* Problem:
Search the data for the word "below". Reproduce every line where it is found.
=== Data supplied ===
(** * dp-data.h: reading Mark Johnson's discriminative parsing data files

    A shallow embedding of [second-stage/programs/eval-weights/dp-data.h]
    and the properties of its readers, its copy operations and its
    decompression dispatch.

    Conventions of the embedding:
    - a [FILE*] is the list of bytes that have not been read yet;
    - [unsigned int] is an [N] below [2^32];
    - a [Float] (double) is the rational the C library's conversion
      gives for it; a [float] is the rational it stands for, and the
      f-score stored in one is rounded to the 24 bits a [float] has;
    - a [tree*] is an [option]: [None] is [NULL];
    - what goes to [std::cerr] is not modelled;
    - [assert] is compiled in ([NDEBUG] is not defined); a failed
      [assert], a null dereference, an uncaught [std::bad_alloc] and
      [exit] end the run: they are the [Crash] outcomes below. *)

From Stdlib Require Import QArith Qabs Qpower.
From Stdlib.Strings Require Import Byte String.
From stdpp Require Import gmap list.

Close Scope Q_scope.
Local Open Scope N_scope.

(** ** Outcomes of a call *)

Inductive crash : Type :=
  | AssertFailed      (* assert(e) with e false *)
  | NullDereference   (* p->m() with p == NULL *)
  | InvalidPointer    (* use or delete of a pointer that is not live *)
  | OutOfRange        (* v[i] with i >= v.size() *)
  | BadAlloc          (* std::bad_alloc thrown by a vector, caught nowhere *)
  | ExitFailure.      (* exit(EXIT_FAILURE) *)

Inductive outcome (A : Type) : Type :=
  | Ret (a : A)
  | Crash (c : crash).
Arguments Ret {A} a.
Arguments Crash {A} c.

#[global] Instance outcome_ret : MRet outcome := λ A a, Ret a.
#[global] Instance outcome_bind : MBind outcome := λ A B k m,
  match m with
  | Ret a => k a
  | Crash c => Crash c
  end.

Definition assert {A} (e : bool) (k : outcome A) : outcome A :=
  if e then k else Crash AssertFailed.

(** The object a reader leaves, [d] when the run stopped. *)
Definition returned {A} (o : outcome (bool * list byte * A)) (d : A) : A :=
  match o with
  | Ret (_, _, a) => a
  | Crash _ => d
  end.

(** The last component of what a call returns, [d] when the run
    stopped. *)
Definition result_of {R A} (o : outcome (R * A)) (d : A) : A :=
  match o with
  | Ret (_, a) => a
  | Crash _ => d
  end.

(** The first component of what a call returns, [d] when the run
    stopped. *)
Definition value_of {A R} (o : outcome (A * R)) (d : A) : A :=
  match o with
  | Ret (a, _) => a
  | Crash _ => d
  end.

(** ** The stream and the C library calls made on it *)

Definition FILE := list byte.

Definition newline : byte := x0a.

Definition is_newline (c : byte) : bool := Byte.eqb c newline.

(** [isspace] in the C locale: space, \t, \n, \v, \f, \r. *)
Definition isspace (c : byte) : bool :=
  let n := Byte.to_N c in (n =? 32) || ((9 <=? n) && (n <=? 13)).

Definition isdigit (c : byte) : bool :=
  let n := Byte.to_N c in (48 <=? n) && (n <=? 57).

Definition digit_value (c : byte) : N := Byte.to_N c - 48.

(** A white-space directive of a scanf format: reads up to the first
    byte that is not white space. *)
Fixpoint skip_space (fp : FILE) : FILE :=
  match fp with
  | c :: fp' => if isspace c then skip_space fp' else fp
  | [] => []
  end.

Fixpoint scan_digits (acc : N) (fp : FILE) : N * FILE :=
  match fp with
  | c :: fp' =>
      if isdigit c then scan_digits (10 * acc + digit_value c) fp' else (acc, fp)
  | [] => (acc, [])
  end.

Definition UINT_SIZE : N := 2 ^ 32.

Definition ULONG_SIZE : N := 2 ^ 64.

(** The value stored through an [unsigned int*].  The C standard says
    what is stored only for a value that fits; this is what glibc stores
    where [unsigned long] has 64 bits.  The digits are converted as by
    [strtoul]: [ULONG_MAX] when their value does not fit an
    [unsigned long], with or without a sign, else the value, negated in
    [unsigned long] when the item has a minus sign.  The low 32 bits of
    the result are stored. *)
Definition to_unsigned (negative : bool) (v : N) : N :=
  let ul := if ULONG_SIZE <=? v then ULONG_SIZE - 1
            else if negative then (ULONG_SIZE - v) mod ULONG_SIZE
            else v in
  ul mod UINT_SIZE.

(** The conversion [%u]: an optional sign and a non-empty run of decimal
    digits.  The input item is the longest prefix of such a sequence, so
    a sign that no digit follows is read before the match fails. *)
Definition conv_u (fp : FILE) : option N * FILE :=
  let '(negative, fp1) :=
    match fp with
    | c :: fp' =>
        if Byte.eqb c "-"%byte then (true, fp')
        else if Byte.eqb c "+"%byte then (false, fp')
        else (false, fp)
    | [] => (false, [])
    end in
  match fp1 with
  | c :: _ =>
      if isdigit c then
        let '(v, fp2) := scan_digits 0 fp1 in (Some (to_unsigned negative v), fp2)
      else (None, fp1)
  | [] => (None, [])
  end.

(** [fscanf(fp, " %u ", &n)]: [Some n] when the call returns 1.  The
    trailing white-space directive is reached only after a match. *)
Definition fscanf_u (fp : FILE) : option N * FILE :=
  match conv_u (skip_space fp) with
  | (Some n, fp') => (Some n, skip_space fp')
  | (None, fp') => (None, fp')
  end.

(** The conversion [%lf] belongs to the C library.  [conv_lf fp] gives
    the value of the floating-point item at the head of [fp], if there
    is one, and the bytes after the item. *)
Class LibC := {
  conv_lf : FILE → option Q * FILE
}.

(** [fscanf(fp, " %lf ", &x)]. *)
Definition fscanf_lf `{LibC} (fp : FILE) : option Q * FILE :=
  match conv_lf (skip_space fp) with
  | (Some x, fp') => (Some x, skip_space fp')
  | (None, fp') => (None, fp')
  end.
===
* Result of the task:
    - [unsigned int] is an [N] below [2^32];
      [exit] end the run: they are the [Crash] outcomes below. *)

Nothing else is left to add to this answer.